Кончалось тем, что мальчик начинал втираться в дружбу к «Косоглоту», а заслышав, как его дразнят этой кличкой, бросался с кулаками на обидчика. Вскоре этот случай забывался, и все выходили из него, чуточку обогащенные уважением друг к другу.
Рустем был большим мастером драматизировать ситуацию, выворачивать ее наизнанку, раздувать конфликт до его максимального нравственного предела и доводить порой ребят до слез раскаяния и стыда. И бывало так, что мальчишка, приходивший наябедничать на соседа, уходил от Рустема, пристыженный и в то же время удовлетворенный обстоятельным психологическим разбором случая. Не сказать, чтобы в этом было что-то новое, оригинальное, все это походило на домашние бабкины распекания, но именно домашний тон в лагерных разговорах и давал им силу, тем более убедительную, что они исходили от постороннего человека. Ребята смотрели на Рустема как на своего. Они бегали к нему как к третейскому судье. Он был их душеприказчиком, поверенным в тайных делах, чем-то вроде бюро по хранению секретов, радостей, горестей и обид. Вот почему ребята тянулись к нему и караулили каждый его шаг. Оставаясь старшим. он легко находил с ними общий язык.

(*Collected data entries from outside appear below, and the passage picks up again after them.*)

(** What the record under a key of the generated map is, given the entry
    of the table of contents it was emitted for. *)
Definition record_of (c : Gen.Config) (toc : list Gen.pathAsset)
    (pa : Gen.pathAsset) (a : Rt.asset) : Prop :=
  match Gen.asset_of pa with
  | Gen.File f =>
      ∃ bytes, Gen.Open (Gen.Input c) (Gen.path pa) = Ok bytes
        ∧ a = Rt.File {| Rt.f_name := Gen.f_name f;
                         Rt.compressedContent := gzip_Write bytes;
                         Rt.uncompressedSize := Gen.uncompressedSize f;
                         Rt.f_modTime := Gen.f_modTime f |}
  | Gen.Dir d =>
      ∃ es, (Gen.path pa, es) ∈ Gen.assignments toc
        ∧ a = Rt.Dir {| Rt.d_name := Gen.d_name d; Rt.entries := es;
                        Rt.d_modTime := Gen.d_modTime d |}
  end.

(** ** The text of an initializer *)

Definition render_element (el : string * Rt.literal) : string :=
  match el with
  | (key, Rt.dirLit name modTime) =>
      (indent 2 (Quote key +:+ ": &dir{") +:+ nl)
      +:+ (indent 3 ("name:    " +:+ Quote name +:+ ",") +:+ nl)
      +:+ (indent 3 ("modTime: mustUnmarshalTextTime(" +:+ Quote modTime +:+ "),") +:+ nl)
      +:+ (indent 2 "}," +:+ nl)
  | (key, Rt.compressedFileLit name content size modTime) =>
      (indent 2 (Quote key +:+ ": &compressedFile{") +:+ nl)
      +:+ (indent 3 ("name:              " +:+ Quote name +:+ ",") +:+ nl)
      +:+ indent 3 ("compressedContent: []byte(" +:+ dq)
      +:+ content
      +:+ (dq +:+ ")," +:+ nl)
      +:+ (indent 3 ("uncompressedSize:  " +:+ pretty size +:+ ",") +:+ nl)
      +:+ (indent 3 ("modTime:           mustUnmarshalTextTime(" +:+ Quote modTime +:+ "),") +:+ nl)
      +:+ (indent 2 "}," +:+ nl)
  end.

Fixpoint render_elements (els : list (string * Rt.literal)) : string :=
  match els with
  | [] => EmptyString
  | el :: els' => render_element el +:+ render_elements els'
  end.

Fixpoint render_entries (es : list string) : string :=
  match es with
  | [] => EmptyString
  | entry :: es' =>
      (indent 2 ("assetsFS[" +:+ Quote entry +:+ "].(os.FileInfo),") +:+ nl)
      +:+ render_entries es'
  end.

Fixpoint render_assignments (asg : list (string * list string)) : string :=
  match asg with
  | [] => EmptyString
  | (path, es) :: asg' =>
      (indent 1 ("assetsFS[" +:+ Quote path +:+ "].(*dir).entries = []os.FileInfo{") +:+ nl)
      +:+ render_entries es
      +:+ (indent 1 "}" +:+ nl)
      +:+ render_assignments asg'
  end.

(** The text of the initializer, between the package clause and the
    code of writeVFS. *)
Definition render (init : Rt.initializer) : string :=
  imports_text
  +:+ map_head_text
  +:+ render_elements (Rt.elements init)
  +:+ (indent 1 "}" +:+ nl +:+ nl)
  +:+ render_assignments (Rt.assignments init)
  +:+ (nl +:+ indent 1 "return assetsFS" +:+ nl +:+ "}()" +:+ nl).

End Notions.

(** * More notions *)

Section MoreNotions.
Context {G : GoLib}.

(** ** More on the walk *)

(** The tree below a path is at most [n] deep: a file, a directory that
    cannot be listed, or a directory whose entries that can be described
    are at most [n - 1] deep. *)
Inductive bounded (fs : Gen.FileSystem) : nat → string → Gen.FileInfo → Prop :=
| bounded_file n path info :
    Gen.IsDir info = false → bounded fs (S n) path info
| bounded_unlisted n path info err :
    Gen.IsDir info = true → Gen.ReadDir fs path = Err err → bounded fs (S n) path info
| bounded_dir n path info fis :
    Gen.IsDir info = true → Gen.ReadDir fs path = Ok fis →
    (∀ fi fileInfo,
       fi ∈ fis → Gen.Stat fs (Join path (Gen.Name fi)) = Ok fileInfo →
       bounded fs n (Join path (Gen.Name fi)) fileInfo) →
    bounded fs (S n) path info.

Но сегодня было что-то не то. Девочки не узнавали Рустема. Он слушал их, кивал и будто бы даже вникал, но все же явно витал где-то в облаках, и они чуяли сердцем, что его кто-то обидел и что он живет в этой обиде, спрятавшись в ней, как в ракушке, большой ракушке, и что ему очень горько и больно. Вот почему, наспех рассказав о своих новостях, девочки отстали от него, в недоумении переглядываясь: что бы это значило? И не кроется ли за этим чья-то недобрая воля?